- Opening Delimiter -
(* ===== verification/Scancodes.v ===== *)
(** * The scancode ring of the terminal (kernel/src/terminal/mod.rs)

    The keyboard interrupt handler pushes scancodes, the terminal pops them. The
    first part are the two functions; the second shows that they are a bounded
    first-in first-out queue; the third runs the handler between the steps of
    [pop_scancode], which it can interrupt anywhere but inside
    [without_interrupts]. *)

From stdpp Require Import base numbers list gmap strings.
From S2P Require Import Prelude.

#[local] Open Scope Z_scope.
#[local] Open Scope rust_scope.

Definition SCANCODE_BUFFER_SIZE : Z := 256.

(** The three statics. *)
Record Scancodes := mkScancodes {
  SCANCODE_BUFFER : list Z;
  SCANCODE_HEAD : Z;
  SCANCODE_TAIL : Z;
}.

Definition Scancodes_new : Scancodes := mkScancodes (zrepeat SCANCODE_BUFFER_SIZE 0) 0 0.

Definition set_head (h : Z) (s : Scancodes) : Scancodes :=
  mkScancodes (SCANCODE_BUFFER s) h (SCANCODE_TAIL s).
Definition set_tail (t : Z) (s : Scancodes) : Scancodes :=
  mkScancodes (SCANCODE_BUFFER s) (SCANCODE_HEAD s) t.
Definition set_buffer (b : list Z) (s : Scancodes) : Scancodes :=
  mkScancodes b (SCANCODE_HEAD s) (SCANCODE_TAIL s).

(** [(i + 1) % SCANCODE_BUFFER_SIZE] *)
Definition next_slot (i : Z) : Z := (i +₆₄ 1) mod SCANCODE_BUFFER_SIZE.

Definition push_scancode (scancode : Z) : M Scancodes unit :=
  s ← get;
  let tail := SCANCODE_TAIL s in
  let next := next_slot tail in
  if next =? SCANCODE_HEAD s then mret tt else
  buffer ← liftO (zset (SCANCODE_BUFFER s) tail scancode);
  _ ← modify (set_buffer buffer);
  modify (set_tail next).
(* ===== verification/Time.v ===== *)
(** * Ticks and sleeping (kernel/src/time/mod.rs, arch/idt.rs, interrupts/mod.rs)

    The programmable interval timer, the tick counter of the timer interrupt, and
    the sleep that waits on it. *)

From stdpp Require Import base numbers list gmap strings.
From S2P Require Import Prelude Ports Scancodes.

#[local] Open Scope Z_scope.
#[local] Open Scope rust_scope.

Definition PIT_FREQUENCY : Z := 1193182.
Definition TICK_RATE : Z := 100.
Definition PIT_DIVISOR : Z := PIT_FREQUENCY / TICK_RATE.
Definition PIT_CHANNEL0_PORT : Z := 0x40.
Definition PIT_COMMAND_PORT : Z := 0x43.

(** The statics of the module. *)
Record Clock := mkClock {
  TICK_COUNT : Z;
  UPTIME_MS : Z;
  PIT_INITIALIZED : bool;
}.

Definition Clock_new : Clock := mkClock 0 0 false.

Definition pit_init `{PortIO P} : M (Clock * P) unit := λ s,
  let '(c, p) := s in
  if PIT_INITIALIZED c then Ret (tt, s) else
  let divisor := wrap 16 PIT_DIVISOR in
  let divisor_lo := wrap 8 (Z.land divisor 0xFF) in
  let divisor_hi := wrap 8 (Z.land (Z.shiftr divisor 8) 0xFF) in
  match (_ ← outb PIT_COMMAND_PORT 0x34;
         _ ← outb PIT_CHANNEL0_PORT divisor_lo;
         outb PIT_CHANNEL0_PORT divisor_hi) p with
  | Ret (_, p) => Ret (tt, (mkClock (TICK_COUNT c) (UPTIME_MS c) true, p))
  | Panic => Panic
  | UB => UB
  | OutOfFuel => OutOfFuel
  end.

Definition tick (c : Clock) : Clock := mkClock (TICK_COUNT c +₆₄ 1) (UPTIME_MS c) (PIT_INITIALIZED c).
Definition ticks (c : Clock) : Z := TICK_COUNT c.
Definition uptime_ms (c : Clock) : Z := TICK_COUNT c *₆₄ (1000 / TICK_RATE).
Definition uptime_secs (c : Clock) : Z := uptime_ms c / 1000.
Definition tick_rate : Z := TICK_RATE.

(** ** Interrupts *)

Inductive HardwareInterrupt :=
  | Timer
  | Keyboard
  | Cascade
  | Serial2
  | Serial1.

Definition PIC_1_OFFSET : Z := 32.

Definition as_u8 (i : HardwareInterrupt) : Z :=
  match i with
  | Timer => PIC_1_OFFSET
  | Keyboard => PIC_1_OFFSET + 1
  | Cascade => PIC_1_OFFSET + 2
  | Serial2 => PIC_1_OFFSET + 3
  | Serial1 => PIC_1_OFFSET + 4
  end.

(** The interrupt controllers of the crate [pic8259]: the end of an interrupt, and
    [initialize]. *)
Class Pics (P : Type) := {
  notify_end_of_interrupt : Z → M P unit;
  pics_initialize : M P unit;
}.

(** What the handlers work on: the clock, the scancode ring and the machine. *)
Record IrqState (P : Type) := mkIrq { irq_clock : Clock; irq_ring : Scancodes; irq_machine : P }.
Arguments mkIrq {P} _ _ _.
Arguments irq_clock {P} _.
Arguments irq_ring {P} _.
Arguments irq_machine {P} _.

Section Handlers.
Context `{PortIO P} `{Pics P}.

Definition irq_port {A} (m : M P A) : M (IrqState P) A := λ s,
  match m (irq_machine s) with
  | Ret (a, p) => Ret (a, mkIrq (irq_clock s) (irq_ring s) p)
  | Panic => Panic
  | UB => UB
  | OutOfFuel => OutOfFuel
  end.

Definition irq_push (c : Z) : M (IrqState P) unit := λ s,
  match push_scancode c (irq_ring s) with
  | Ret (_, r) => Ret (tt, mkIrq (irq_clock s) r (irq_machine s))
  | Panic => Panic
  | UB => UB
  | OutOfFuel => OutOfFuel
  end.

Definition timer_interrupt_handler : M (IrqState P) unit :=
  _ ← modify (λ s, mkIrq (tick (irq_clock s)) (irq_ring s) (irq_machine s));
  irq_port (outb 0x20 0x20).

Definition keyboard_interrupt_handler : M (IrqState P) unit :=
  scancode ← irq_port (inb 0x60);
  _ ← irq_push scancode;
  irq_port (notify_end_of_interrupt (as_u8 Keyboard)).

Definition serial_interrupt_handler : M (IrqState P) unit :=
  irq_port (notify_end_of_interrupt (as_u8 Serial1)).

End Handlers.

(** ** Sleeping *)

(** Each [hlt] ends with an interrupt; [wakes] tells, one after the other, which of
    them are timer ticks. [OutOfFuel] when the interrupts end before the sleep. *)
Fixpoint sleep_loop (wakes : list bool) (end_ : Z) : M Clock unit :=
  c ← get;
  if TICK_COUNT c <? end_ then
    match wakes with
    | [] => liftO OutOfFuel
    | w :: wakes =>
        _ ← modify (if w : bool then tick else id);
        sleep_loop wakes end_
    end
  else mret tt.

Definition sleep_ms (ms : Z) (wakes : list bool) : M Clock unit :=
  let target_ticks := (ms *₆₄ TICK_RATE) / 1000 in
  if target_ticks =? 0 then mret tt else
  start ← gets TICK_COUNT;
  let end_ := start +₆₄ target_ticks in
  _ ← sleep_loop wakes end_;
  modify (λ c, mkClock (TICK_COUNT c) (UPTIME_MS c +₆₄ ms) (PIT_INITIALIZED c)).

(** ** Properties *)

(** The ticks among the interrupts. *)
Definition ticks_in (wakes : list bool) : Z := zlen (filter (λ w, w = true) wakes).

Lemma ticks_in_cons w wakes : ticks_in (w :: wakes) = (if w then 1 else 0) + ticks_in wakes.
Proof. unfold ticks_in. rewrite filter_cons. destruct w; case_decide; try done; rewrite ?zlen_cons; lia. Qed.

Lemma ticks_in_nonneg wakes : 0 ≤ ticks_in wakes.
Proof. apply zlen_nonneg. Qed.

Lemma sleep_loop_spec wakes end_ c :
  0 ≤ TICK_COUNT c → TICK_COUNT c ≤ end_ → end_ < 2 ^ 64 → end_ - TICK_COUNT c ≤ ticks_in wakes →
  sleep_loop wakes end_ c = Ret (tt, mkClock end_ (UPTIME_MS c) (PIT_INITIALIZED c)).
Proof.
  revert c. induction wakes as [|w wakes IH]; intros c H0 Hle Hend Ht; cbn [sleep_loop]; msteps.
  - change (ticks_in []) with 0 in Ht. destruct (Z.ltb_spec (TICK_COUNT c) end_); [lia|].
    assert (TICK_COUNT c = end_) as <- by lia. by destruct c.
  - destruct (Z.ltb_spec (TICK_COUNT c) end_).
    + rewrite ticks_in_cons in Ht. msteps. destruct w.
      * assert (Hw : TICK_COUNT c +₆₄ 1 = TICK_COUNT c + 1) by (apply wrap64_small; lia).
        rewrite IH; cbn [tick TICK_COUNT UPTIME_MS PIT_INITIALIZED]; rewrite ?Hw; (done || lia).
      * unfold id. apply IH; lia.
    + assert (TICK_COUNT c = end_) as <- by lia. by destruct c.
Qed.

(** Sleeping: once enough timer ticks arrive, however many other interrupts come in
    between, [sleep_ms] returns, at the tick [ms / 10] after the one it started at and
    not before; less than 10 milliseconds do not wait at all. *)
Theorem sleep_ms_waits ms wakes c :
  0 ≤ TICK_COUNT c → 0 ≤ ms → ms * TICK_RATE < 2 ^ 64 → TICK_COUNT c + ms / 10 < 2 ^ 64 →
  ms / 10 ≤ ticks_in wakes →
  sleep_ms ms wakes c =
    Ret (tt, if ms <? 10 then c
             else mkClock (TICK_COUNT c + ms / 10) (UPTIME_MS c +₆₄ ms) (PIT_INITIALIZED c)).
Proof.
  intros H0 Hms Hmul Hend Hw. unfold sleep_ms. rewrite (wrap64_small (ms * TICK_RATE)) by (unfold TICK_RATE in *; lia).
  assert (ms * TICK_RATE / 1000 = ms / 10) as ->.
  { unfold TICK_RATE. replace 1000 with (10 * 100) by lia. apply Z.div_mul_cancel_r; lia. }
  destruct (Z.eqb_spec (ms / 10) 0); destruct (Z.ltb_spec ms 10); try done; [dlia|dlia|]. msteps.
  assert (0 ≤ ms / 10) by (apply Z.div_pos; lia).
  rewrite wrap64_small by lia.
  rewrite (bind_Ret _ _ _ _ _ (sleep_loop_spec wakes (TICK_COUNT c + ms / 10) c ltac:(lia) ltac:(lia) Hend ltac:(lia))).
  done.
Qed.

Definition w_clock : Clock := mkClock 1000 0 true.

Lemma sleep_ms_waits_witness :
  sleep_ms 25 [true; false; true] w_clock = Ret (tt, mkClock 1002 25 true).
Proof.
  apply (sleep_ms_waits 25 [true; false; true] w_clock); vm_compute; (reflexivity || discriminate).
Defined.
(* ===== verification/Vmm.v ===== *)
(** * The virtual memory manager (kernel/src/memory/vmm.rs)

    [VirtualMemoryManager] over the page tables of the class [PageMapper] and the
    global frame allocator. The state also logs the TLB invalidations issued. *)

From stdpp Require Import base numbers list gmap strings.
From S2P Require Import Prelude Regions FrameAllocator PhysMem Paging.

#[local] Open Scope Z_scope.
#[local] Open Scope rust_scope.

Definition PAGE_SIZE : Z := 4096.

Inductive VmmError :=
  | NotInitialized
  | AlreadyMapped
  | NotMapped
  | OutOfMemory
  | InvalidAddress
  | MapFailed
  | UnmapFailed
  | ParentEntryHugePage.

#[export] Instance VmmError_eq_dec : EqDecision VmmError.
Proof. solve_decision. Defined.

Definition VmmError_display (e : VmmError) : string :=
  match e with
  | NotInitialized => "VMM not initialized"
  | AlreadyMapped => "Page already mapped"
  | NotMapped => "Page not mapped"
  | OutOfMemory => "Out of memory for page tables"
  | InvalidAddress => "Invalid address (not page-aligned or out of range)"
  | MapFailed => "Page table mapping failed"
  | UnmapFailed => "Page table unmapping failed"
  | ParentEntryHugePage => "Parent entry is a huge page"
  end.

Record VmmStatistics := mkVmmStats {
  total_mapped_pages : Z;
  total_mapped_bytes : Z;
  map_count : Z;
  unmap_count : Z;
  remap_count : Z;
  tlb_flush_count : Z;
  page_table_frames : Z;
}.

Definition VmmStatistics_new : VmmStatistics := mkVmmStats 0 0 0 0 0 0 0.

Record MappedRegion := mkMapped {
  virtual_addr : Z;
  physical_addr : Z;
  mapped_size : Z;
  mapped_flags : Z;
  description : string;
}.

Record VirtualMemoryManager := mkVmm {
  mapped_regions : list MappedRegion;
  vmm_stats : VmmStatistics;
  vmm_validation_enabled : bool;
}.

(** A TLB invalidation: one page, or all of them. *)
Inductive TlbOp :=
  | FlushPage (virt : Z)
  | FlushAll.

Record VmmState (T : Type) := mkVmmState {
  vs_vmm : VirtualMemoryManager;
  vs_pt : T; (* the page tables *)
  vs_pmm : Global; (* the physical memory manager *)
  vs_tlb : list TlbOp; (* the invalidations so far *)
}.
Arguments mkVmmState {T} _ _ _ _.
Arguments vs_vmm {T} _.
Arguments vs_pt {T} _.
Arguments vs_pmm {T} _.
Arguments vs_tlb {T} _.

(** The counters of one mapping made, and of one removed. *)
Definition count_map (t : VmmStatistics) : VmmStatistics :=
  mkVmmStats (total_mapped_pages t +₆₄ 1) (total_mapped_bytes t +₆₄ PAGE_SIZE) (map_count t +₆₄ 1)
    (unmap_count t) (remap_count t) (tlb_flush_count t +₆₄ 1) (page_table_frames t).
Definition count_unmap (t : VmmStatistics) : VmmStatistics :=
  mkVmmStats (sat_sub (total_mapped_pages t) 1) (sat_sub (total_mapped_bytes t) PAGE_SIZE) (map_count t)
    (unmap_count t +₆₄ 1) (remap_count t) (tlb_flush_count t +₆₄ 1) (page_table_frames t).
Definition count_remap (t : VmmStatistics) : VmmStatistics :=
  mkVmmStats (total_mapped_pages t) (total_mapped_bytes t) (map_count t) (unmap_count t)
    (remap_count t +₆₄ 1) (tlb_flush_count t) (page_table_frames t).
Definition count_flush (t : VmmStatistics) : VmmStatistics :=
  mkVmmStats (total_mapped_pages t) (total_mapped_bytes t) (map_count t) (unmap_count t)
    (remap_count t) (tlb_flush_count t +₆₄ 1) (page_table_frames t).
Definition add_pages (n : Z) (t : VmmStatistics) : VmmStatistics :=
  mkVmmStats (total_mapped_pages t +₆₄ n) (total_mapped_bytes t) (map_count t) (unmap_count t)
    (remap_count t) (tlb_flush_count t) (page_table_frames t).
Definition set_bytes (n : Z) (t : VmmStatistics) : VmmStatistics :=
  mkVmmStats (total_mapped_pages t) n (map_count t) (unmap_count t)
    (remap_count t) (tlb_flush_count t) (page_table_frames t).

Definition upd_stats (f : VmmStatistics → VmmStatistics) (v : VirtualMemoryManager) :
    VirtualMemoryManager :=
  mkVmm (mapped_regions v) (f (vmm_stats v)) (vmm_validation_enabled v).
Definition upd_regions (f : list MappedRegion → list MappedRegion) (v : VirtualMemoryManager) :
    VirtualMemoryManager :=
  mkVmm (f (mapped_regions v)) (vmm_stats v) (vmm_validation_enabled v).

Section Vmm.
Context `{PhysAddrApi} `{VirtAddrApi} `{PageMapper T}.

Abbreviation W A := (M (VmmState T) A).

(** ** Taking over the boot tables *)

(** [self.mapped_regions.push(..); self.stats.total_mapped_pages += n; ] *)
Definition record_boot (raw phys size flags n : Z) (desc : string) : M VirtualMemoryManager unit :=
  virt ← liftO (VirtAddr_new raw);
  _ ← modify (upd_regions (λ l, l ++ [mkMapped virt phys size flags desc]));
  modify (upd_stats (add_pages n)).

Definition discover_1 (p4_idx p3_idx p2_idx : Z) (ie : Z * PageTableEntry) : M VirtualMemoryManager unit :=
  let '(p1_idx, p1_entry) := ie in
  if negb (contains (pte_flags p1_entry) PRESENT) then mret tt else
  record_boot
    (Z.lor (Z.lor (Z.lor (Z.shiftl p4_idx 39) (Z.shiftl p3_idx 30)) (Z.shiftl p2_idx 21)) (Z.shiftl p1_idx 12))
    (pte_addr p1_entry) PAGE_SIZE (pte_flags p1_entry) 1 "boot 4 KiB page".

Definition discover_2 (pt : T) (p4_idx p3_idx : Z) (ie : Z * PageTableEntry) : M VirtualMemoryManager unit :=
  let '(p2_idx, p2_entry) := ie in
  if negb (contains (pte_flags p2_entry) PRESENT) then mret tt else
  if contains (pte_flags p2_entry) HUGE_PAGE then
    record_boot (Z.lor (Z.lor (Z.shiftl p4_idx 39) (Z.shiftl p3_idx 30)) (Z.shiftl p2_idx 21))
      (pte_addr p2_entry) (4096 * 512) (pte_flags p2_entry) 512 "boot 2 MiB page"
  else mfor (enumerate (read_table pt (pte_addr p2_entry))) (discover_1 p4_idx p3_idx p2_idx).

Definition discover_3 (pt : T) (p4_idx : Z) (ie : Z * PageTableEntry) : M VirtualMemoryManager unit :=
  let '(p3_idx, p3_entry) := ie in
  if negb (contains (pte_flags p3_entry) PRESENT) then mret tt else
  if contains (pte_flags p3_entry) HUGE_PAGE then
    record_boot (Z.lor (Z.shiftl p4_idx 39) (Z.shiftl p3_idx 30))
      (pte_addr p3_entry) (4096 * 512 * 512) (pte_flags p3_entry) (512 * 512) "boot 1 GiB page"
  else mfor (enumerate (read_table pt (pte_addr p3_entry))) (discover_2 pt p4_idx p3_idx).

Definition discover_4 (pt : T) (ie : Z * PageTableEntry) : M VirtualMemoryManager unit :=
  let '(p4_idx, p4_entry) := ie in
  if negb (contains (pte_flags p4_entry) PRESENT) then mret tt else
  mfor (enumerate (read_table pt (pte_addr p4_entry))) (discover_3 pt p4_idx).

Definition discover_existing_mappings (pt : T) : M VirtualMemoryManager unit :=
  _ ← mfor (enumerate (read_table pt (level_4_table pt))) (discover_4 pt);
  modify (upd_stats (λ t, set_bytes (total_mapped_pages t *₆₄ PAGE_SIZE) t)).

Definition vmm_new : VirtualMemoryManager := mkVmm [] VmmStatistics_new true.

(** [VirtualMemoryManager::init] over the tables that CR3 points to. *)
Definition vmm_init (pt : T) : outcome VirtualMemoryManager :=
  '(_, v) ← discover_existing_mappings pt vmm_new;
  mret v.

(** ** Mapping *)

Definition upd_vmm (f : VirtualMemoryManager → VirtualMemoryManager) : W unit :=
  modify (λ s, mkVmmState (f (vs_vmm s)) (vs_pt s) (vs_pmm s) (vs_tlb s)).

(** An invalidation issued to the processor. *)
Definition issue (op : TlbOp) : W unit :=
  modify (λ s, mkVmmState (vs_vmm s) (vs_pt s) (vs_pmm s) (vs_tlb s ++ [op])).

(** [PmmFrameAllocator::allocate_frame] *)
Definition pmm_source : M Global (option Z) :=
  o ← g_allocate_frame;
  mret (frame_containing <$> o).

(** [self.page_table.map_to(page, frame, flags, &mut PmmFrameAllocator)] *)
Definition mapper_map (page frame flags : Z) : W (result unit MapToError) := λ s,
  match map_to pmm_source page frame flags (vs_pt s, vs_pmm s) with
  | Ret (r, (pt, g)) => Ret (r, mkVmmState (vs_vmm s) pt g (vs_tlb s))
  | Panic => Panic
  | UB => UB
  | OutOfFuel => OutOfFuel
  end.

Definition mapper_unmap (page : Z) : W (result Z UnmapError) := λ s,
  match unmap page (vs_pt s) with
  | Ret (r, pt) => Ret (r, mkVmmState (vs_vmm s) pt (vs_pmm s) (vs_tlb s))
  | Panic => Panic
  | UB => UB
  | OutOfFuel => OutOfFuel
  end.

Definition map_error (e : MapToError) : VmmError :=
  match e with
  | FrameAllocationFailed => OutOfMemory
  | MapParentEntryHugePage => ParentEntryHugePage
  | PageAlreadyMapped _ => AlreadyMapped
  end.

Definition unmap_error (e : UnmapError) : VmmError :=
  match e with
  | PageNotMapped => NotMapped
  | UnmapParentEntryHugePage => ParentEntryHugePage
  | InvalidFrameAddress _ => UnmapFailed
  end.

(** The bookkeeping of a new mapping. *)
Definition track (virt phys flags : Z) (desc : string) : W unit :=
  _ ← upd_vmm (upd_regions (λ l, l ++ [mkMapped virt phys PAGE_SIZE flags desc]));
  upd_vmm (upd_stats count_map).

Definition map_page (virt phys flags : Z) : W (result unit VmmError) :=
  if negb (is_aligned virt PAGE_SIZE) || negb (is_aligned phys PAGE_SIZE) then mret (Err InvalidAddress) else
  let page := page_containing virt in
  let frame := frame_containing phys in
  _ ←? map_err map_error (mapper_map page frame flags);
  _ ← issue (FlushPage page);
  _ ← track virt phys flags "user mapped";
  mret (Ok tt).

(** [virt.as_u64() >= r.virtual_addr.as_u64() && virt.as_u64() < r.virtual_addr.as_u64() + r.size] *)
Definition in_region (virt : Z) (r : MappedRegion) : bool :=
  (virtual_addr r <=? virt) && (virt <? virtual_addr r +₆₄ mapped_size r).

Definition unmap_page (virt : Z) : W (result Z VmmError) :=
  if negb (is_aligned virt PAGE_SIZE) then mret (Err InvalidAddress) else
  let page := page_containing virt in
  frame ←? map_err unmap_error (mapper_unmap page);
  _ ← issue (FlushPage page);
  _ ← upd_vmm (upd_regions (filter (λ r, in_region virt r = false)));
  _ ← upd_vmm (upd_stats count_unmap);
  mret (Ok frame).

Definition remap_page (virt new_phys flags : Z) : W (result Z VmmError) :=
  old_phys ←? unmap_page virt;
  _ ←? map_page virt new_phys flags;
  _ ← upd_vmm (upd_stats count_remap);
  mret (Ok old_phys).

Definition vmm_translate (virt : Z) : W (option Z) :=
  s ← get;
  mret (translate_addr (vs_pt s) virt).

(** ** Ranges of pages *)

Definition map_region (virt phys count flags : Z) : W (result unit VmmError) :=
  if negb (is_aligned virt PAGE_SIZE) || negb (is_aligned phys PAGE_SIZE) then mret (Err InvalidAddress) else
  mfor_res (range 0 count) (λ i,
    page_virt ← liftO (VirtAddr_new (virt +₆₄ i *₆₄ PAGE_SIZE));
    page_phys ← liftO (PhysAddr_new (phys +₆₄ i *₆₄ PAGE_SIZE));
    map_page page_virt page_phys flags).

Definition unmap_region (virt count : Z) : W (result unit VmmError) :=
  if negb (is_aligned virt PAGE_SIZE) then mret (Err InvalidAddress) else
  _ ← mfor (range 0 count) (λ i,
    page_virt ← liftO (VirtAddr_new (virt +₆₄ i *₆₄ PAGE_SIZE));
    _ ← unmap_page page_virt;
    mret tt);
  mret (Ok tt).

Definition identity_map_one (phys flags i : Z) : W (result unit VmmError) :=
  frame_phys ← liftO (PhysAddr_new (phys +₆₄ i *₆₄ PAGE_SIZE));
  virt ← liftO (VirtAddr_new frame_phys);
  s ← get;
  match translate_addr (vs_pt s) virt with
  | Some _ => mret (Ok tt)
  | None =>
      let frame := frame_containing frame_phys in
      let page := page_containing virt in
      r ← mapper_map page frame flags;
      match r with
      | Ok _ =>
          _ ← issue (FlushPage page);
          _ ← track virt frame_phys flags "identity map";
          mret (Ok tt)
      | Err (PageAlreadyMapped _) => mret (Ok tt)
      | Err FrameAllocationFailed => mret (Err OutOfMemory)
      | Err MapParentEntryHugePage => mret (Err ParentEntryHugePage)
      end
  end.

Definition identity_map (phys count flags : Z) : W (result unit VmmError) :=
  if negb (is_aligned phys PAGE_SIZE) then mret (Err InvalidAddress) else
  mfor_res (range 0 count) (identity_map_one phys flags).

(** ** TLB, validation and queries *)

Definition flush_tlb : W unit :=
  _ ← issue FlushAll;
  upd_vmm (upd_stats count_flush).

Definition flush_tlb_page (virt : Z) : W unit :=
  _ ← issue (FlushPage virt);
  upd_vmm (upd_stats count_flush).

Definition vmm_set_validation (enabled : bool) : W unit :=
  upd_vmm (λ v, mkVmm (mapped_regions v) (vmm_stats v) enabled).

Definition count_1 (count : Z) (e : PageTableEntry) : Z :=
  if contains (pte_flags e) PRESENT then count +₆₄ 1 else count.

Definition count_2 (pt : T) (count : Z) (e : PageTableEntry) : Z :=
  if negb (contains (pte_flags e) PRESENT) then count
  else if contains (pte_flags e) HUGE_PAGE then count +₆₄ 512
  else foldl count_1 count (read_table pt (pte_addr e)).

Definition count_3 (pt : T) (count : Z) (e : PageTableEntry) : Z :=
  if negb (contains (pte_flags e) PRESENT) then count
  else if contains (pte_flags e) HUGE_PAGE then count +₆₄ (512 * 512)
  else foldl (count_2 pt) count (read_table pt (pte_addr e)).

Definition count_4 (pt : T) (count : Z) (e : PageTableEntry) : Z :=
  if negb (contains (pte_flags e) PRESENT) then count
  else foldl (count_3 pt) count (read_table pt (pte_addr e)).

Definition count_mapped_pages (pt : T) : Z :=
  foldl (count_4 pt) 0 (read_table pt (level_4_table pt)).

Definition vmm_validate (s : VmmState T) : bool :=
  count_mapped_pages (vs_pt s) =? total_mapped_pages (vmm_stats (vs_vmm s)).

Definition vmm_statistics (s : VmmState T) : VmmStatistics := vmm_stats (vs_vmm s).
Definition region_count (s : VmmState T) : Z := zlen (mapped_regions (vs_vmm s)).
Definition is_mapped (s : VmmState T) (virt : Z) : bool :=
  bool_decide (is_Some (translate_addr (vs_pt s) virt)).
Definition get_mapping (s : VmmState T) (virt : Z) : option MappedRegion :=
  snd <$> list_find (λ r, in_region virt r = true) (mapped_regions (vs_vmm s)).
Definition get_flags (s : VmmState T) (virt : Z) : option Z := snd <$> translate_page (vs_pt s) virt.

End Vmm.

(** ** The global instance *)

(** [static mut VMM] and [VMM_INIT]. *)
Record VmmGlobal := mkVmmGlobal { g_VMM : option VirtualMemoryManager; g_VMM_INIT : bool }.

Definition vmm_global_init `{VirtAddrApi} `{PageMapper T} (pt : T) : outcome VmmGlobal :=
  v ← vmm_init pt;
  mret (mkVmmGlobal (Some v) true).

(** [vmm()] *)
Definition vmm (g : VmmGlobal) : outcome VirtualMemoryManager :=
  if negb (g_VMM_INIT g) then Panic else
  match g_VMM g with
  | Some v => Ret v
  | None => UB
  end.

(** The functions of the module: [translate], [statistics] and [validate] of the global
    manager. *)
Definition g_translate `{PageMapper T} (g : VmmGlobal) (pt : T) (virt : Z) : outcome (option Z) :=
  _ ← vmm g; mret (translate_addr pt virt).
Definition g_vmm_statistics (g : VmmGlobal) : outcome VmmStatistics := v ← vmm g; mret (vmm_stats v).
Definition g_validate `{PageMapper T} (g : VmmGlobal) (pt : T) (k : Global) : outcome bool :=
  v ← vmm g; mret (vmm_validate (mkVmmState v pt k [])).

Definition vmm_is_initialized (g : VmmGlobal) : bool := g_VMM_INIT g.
- Closing Delimiter -
(PROBLEM STATEMENT):
Give back precisely the lines above that start at the line containing "entry is a huge" and end at the line containing "vs_vmm : VirtualMemoryManager;", inclusive. No other lines belong in the output.

(THE ANSWER):
  | ParentEntryHugePage => "Parent entry is a huge page"
  end.

Record VmmStatistics := mkVmmStats {
  total_mapped_pages : Z;
  total_mapped_bytes : Z;
  map_count : Z;
  unmap_count : Z;
  remap_count : Z;
  tlb_flush_count : Z;
  page_table_frames : Z;
}.

Definition VmmStatistics_new : VmmStatistics := mkVmmStats 0 0 0 0 0 0 0.

Record MappedRegion := mkMapped {
  virtual_addr : Z;
  physical_addr : Z;
  mapped_size : Z;
  mapped_flags : Z;
  description : string;
}.

Record VirtualMemoryManager := mkVmm {
  mapped_regions : list MappedRegion;
  vmm_stats : VmmStatistics;
  vmm_validation_enabled : bool;
}.

(** A TLB invalidation: one page, or all of them. *)
Inductive TlbOp :=
  | FlushPage (virt : Z)
  | FlushAll.

Record VmmState (T : Type) := mkVmmState {
  vs_vmm : VirtualMemoryManager;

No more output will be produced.